(Dataset entries)

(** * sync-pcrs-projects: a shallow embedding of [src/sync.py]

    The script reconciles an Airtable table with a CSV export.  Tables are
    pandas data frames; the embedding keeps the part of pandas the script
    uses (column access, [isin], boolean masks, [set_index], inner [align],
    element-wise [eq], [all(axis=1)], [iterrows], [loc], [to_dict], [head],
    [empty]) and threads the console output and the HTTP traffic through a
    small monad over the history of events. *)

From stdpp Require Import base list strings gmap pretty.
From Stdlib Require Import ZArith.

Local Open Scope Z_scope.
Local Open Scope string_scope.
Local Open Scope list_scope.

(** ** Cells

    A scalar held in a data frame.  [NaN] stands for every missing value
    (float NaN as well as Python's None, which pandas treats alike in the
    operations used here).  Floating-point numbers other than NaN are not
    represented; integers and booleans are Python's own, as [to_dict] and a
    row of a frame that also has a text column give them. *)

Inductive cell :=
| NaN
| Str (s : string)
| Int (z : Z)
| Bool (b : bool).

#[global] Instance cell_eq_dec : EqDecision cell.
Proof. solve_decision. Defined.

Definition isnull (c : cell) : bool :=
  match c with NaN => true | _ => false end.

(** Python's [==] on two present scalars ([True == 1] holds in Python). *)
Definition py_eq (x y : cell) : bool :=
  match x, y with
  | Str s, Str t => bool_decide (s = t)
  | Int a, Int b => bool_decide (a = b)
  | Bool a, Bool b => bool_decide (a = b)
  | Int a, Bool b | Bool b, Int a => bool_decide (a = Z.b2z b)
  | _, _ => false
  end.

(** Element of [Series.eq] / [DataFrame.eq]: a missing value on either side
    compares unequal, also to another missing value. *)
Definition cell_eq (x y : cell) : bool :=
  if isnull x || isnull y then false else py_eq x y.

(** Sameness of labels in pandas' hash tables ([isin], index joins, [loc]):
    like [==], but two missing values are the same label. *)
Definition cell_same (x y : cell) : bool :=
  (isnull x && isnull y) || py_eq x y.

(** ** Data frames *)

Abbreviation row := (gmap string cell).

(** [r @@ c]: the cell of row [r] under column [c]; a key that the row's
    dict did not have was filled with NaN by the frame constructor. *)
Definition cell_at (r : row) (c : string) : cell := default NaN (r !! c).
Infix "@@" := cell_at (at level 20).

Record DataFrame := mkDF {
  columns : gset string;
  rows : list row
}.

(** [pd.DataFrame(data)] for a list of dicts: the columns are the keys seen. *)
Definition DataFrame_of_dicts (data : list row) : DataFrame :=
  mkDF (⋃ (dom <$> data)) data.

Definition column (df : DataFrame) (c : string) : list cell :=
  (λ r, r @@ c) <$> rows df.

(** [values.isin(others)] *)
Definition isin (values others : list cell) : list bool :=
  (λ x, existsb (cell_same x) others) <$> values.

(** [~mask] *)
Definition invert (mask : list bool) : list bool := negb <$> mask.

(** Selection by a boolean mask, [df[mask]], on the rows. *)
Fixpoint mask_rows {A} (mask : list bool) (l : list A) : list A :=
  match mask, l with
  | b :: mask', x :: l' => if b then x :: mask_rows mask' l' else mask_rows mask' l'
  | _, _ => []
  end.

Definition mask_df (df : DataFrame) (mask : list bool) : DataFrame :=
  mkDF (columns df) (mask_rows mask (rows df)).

THE PROBLEM:
Filter the entries down to the lines holding the string "Definition". Copy each of those lines.

ANSWER FOR THE TASK:
Definition isnull (c : cell) : bool :=
Definition py_eq (x y : cell) : bool :=
Definition cell_eq (x y : cell) : bool :=
Definition cell_same (x y : cell) : bool :=
Definition cell_at (r : row) (c : string) : cell := default NaN (r !! c).
Definition DataFrame_of_dicts (data : list row) : DataFrame :=
Definition column (df : DataFrame) (c : string) : list cell :=
Definition isin (values others : list cell) : list bool :=
Definition invert (mask : list bool) : list bool := negb <$> mask.
Definition mask_df (df : DataFrame) (mask : list bool) : DataFrame :=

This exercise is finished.